Certainly, when we're looking to utilize an existing dataset for tasks like fine-tuning or model testing, it becomes crucial to ensure that the dataset is in a format compatible with xTuring. This ensures smooth functionality when working with the xTuring platform. However, there might be instances where the chosen dataset isn't in the format that xTuring expects. In such cases, there's a method we can follow to rectify this issue. Let's explore the process:

  1. Selecting the Dataset: The first step involves choosing a dataset that suits our requirements for fine-tuning or testing the model.

  2. Format Alignment: It's essential to verify whether the chosen dataset is in the format that xTuring accepts. If it's not, we need to proceed with some adjustments.

  3. Format Adjustment: To align the dataset with xTuring's expectations, we should reformat it according to the accepted structure. This ensures that the platform can seamlessly work with the data.

  4. Ensuring Coherency: The reformatted text should maintain coherency and clarity. It should effectively convey the message while adhering to proper grammar and organization.

By following these steps, we ensure that the chosen dataset is transformed into a compatible format for xTuring, enabling efficient usage and optimal results.
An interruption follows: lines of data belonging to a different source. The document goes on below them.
(** X9. A button of the enumeration that the backend poll reports as
    held on an available slot, tick after tick: after the first
    nk_gamepad_update it is down, counts as just pressed exactly when it
    was not down before, and does not count as just released; after the
    second nk_gamepad_update it is still down and counts neither as just
    pressed nor as just released. *)
Theorem held_across_ticks (g : nk_gamepads) (num button : Z) :
  0 <= num < NK_GAMEPAD_MAX ->
  available (gamepad_at g num) = true ->
  valid_button button ->
  let tick := after_update (holding_backend num button) in
  nk_gamepad_is_button_down (Some (tick g)) num button = true
  /\ nk_gamepad_is_button_pressed (Some (tick g)) num button
     = negb (nk_gamepad_is_button_down (Some g) num button)
  /\ nk_gamepad_is_button_released (Some (tick g)) num button = false
  /\ nk_gamepad_is_button_down (Some (tick (tick g))) num button = true
  /\ nk_gamepad_is_button_pressed (Some (tick (tick g))) num button = false
  /\ nk_gamepad_is_button_released (Some (tick (tick g))) num button = false.
Proof.
  intros Hnum Hav Hb tick. unfold tick.
  assert (Hav1 : available (gamepad_at (after_update (holding_backend num button) g)
                              num) = true)
    by (rewrite held_slot_after_tick by assumption; reflexivity).
  rewrite !is_button_down_slot, !is_button_pressed_slot, !is_button_released_slot
    by lia.
  rewrite (held_slot_after_tick (after_update _ g)) by assumption.
  rewrite !held_slot_after_tick by assumption.
  cbn [available buttons buttons_prev].
  assert (Hheld : flag_set (Z.lor 0 (to_uint (NK_GAMEPAD_BUTTON_FLAG button)))
                    button = true)
    by exact (flag_set_after_write 0 button true Hb).
  rewrite Hheld, Hav.
  destruct (Z.ltb_spec num NK_GAMEPAD_MAX) as [_|?]; [|lia].
  cbn [negb andb]. repeat split; try reflexivity. apply andb_true_r.
Qed.
(** * mesos_client_service: waiting for a Mesos agent to register

    A shallow embedding of [mesos_client_service.go] and the properties of
    its leader discovery, bounded polling and cooperative cancellation.

    Layout of the development:
    - the JSON data model ([MesosState] and its parts);
    - the sequential code ([queryMesosState], [isSlaveRegistered]) as
      programs of a small effect monad [Prog], whose effects are the calls
      the Go code makes into the standard library (console output,
      [http.NewRequest], [client.Do]) and whose abnormal ends are the
      runtime panic and [os.Exit];
    - the two goroutines ([asyncQueryRegistration] and
      [waitForMesosSlaveRegistration]) as one-statement step functions over
      a system state that holds both buffered channels, the two timers, the
      clock and the history of what happened;
    - the theorems.

    What is idealised.  Library code is not part of the repository and is
    represented by its results: a [World] says which URLs [http.NewRequest]
    accepts and what the n-th call of [client.Do] yields, and a response
    body is represented by what the JSON decoder makes of it.  A call of
    [client.Do] is one event with one answer: what the [http.Client] puts
    on the wire inside that call (the client of lines 82-84 sets no
    [CheckRedirect], so the library follows redirects by itself) is not
    represented, and the statements below count calls of [client.Do], not
    requests on the wire.  The
    transport's dial and handshake time limits only influence when (and
    whether) [client.Do] answers, which the schedule of a run decides.  Time
    is counted in nanoseconds, as [time.Duration] does; a timer fires at
    the instant the clock reaches its deadline, and a goroutine blocked in a
    [select] is released by the first event that makes one of its cases
    ready.  Goroutines themselves may run arbitrarily late, and an answer
    to [client.Do] may take arbitrarily long: a run is an arbitrary list of
    [Action]s.  [main] (flag parsing and the final Println) is left out;
    [deferred] closing of the response body has no effect on what is
    stated here and is left out too. *)

From Stdlib Require Import Floats String Ascii ZArith List Bool Lia Permutation.
Import ListNotations.
Local Open Scope string_scope.
Local Open Scope Z_scope.

Set Implicit Arguments.

(** ** Data model (the structs decoded from the /state document) *)

Record MesosSlaveAttributes : Type := {
  Host : string;
  InstanceType : string;
  PublicIP : string;
  Rack : string;
  PrivateIP : string
}.

Record MesosSlave : Type := {
  IsActive : bool;
  MesosPid : string;
  Attributes : MesosSlaveAttributes;
  RegisteredTime : float
}.

Record MesosState : Type := {
  ElectedTime : float;
  Leader : string;
  Pid : string;
  Slaves : list MesosSlave
}.

(** ** The parts of the Go standard library the code calls *)

(** The three places an [error] value can come from. *)
Inductive error : Type :=
| NewRequestError
| TransportError
| DecodeError.

(** Run-time panics: [panic(err)] and the ones the run-time system raises. *)
Inductive panic : Type :=
| PanicError (err : error)
| IndexOutOfRange
| NilDereference
| SendOnClosedChannel
| CloseOfClosedChannel.

Record Request : Type := {
  Method : string;
  URL : string;
  RequestBody : string
}.

(** A response body is represented by what [json.Decoder.Decode] makes of
    it: a document that fills a [MesosState], or one that does not decode. *)
Inductive ResponseBody : Type :=
| NotJSON
| JSON (s : MesosState).

Record Response : Type := {
  Status : string;
  Body : ResponseBody
}.

Definition Decode (b : ResponseBody) : MesosState + error :=
  match b with
  | JSON s => inl s
  | NotJSON => inr DecodeError
  end.

(** The outside world: which URLs [http.NewRequest] rejects, and what the
    [n]-th call of [client.Do] (counted from 0) comes back with, that is,
    the answer the client hands back in the end. *)
Record World : Type := {
  rejectsURL : string -> bool;
  roundTrip : nat -> Request -> Response + error
}.

Definition newRequest (w : World) (method url body : string) : Request + error :=
  if rejectsURL w url then inr NewRequestError
  else inl {| Method := method; URL := url; RequestBody := body |}.

Definition nl : string := String (ascii_of_nat 10) EmptyString.

(** [strings.Split(s, sep)] for a one-character separator: the pieces of
    [s] between the occurrences of [sep]; a string without [sep] is its own
    single piece. *)
Fixpoint Split (s : string) (sep : ascii) : list string :=
  match s with
  | EmptyString => [EmptyString]
  | String c rest =>
      if Ascii.eqb c sep then EmptyString :: Split rest sep
      else match Split rest sep with
           | piece :: pieces => String c piece :: pieces
           | [] => [String c EmptyString]
           end
  end.

Definition at_sign : ascii := "@"%char.

(** What is written to the console. *)
Inductive Output : Type :=
| Text (s : string)
| ErrorText (err : error).

(** ** The effect monad of the sequential code *)

Inductive Prog (A : Type) : Type :=
| Ret (a : A)
| Panic (p : panic)
| Exit (code : Z)
| Print (o : Output) (k : Prog A)
| NewRequest (method url body : string) (k : Request + error -> Prog A)
| ClientDo (req : Request) (k : Response + error -> Prog A).

Arguments Ret {A} a.
Arguments Panic {A} p.
Arguments Exit {A} code.
Arguments Print {A} o k.
Arguments NewRequest {A} method url body k.
Arguments ClientDo {A} req k.

Fixpoint bind {A B : Type} (p : Prog A) (f : A -> Prog B) : Prog B :=
  match p with
  | Ret a => f a
  | Panic x => Panic x
  | Exit c => Exit c
  | Print o k => Print o (bind k f)
  | NewRequest m u b k => NewRequest m u b (fun r => bind (k r) f)
  | ClientDo req k => ClientDo req (fun r => bind (k r) f)
  end.

Declare Scope prog_scope.
Delimit Scope prog_scope with prog.
Notation "x <- p ;; q" := (bind p (fun x => q))
  (at level 61, p at next level, right associativity) : prog_scope.
Notation "' pat <- p ;; q" := (bind p (fun x => let 'pat := x in q))
  (at level 61, pat pattern, p at next level, right associativity) : prog_scope.
Notation "p ;; q" := (bind p (fun _ => q))
  (at level 61, right associativity) : prog_scope.
Local Open Scope prog_scope.

Definition Printf (s : string) : Prog unit := Print (Text s) (Ret tt).
Definition Println (err : error) : Prog unit := Print (ErrorText err) (Ret tt).

(** Following a [*MesosState]: a nil pointer panics. *)
Definition deref (ptr : option MesosState) : Prog MesosState :=
  match ptr with
  | Some s => Ret s
  | None => Panic NilDereference
  end.

(** Indexing a slice: out of range panics. *)
Definition index (pieces : list string) (i : nat) : Prog string :=
  match nth_error pieces i with
  | Some piece => Ret piece
  | None => Panic IndexOutOfRange
  end.

(** ** queryMesosState (lines 72-103) *)

Definition queryMesosState (url : string)
  : Prog (option MesosState * option error) :=
  Printf ("Querying mesos endpoint @:" ++ url ++ nl) ;;
  r <- NewRequest "POST" url EmptyString (fun r => Ret r) ;;
  match r with
  | inr err => Panic (PanicError err)
  | inl httpReq =>
      r' <- ClientDo httpReq (fun r' => Ret r') ;;
      match r' with
      | inr err => Panic (PanicError err)
      | inl httpResp =>
          Printf ("HTTP Response Code: '" ++ Status httpResp ++ "'" ++ nl) ;;
          match Decode (Body httpResp) with
          | inr err => Ret (None, Some err)
          | inl mesosState => Ret (Some mesosState, None)
          end
      end
  end.

(** ** isSlaveRegistered (lines 105-134) *)

(** The loop of lines 128-133. *)
Fixpoint scanSlaves (slaves : list MesosSlave) (agentIP : string) : bool :=
  match slaves with
  | [] => false
  | slave :: rest =>
      if String.eqb (PrivateIP (Attributes slave)) agentIP then true
      else scanSlaves rest agentIP
  end.

(** The condition of line 116. *)
Definition isFollowerView (s : MesosState) : bool :=
  PrimFloat.eqb (ElectedTime s) 0%float && negb (String.eqb (Leader s) (Pid s)).

(** The condition of lines 123-124. *)
Definition isLeaderView (s : MesosState) : bool :=
  negb (PrimFloat.eqb (ElectedTime s) 0%float) && String.eqb (Leader s) (Pid s).

Definition stateURL (hostPort apiEndpoint : string) : string :=
  "http://" ++ hostPort ++ "/" ++ apiEndpoint.

Definition isSlaveRegistered (mesosHostPort mesosApiEndpoint agentIP : string)
  : Prog bool :=
  let url := stateURL mesosHostPort mesosApiEndpoint in
  '(stateData, err) <- queryMesosState url ;;
  match err with
  | Some e => Println e ;; Exit 1
  | None =>
      first <- deref stateData ;;
      '(stateData, err) <-
         (if isFollowerView first then
            newHostPort <- index (Split (Leader first) at_sign) 1 ;;
            let url := stateURL newHostPort mesosApiEndpoint in
            queryMesosState url
          else
            Ret (stateData, err)) ;;
      resolved <- deref stateData ;;
      Ret (scanSlaves (Slaves resolved) agentIP)
  end.

(** ** Running a program against a world *)

Record Net : Type := {
  sent : list Request;      (* requests handed to client.Do, oldest first *)
  stdout : list Output      (* console output, oldest first *)
}.

Definition quiet : Net := {| sent := []; stdout := [] |}.

Definition say (o : Output) (n : Net) : Net :=
  {| sent := sent n; stdout := stdout n ++ [o] |}.

Definition send (req : Request) (n : Net) : Net :=
  {| sent := sent n ++ [req]; stdout := stdout n |}.

Inductive Outcome (A : Type) : Type :=
| Returned (a : A)
| Panicked (p : panic)
| Exited (code : Z).

Arguments Returned {A} a.
Arguments Panicked {A} p.
Arguments Exited {A} code.

Fixpoint run {A : Type} (w : World) (p : Prog A) (n : Net) : Outcome A * Net :=
  match p with
  | Ret a => (Returned a, n)
  | Panic x => (Panicked x, n)
  | Exit c => (Exited c, n)
  | Print o k => run w k (say o n)
  | NewRequest m u b k => run w (k (newRequest w m u b)) n
  | ClientDo req k =>
      run w (k (roundTrip w (length (sent n)) req)) (send req n)
  end.

(** ** Channels of booleans (make(chan bool, n)) *)

Record Chan : Type := {
  buf : list bool;       (* pending values, oldest first *)
  cap : nat;
  closed : bool
}.

Definition make (n : nat) : Chan := {| buf := []; cap := n; closed := false |}.

(** A receive can proceed: a value is pending, or the channel is closed. *)
Definition ready (c : Chan) : bool :=
  match buf c with
  | [] => closed c
  | _ :: _ => true
  end.

(** [<-c] when it can proceed: the oldest pending value, or the zero value
    of a closed and drained channel. *)
Definition recv (c : Chan) : option (bool * Chan) :=
  match buf c with
  | v :: rest => Some (v, {| buf := rest; cap := cap c; closed := closed c |})
  | [] => if closed c then Some (false, c) else None
  end.

Inductive SendResult : Type :=
| SendOk (c : Chan)
| SendBlocks
| SendPanics.

(** [c <- v] with no receiver waiting. *)
Definition trySend (v : bool) (c : Chan) : SendResult :=
  if closed c then SendPanics
  else if (length (buf c) <? cap c)%nat
       then SendOk {| buf := buf c ++ [v]; cap := cap c; closed := false |}
       else SendBlocks.

(** [close(c)]; [None] is the panic of closing twice. *)
Definition tryClose (c : Chan) : option Chan :=
  if closed c then None
  else Some {| buf := buf c; cap := cap c; closed := true |}.

(** ** The two goroutines *)

Definition Second : Z := 1000000000.

(** Where the polling goroutine stands in [asyncQueryRegistration]. *)
Inductive LoopPc : Type :=
| LNotStarted                         (* the go statement has not run yet *)
| LCall                               (* line 143: top of the for body *)
| LRun (p : Prog bool)                (* inside isSlaveRegistered *)
| LAwait (n : nat) (req : Request) (k : Response + error -> Prog bool)
                                      (* client.Do has not answered yet *)
| LSend                               (* line 146: out <- isRegistered *)
| LSelect                             (* line 148: entering the select *)
| LParked (deadline : Z)              (* blocked in the select *)
| LDone                               (* lines 149-155: case <-done *)
| LCheck (exitFor : bool)             (* line 161 *)
| LReturned.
We know what all we need to do to make format the dataset, below is the how behind it!

Instruction dataset format

For this tutorial we will need to prepare a dataset which contains 3 columns (instruction, text, target) for instruction fine-tuning or 2 columns (text, target) for text fine-tuning. Here, we will see how to convert Alpaca dataset to be used for instruction fine-tuning. Before starting, make sure you have downloaded the Alpaca dataset in your working directory.

Convert the dataset to Instruction Dataset format

This is the main step where we our knowledge of the existing dataset, we convert it to a format understandable by xTuring's InstructionDataset class.

import json
from datasets import Dataset, DatasetDict

alpaca_data = json.load(open('/path/to/alpaca_dataset'))
instructions = []
inputs = []
outputs = []

for data in alpaca_data:
instructions.append(data["instruction"])
inputs.append(data["input"])
outputs.append(data["output"])

data_dict = {
"train": {"instruction": instructions, "text": inputs, "target": outputs}
}

dataset = DatasetDict()
for k, v in data_dict.items():
dataset[k] = Dataset.from_dict(v)

dataset.save_to_disk(str("./alpaca_data"))

Load the prepared dataset

After preparing the dataset in correct format, you can use this dataset for the instruction fine-tuning.

To load the instruction dataset

from xturing.datasets.instruction_dataset import InstructionDataset

instruction_dataset = InstructionDataset('/path/to/instruction_converted_alpaca_dataset')

Text dataset format

The datasets that we find on the internet are formatted in a way which is accepted by the xTuring's TextDataset class, so we need not worry text fine-tuning and just use those datasets as is.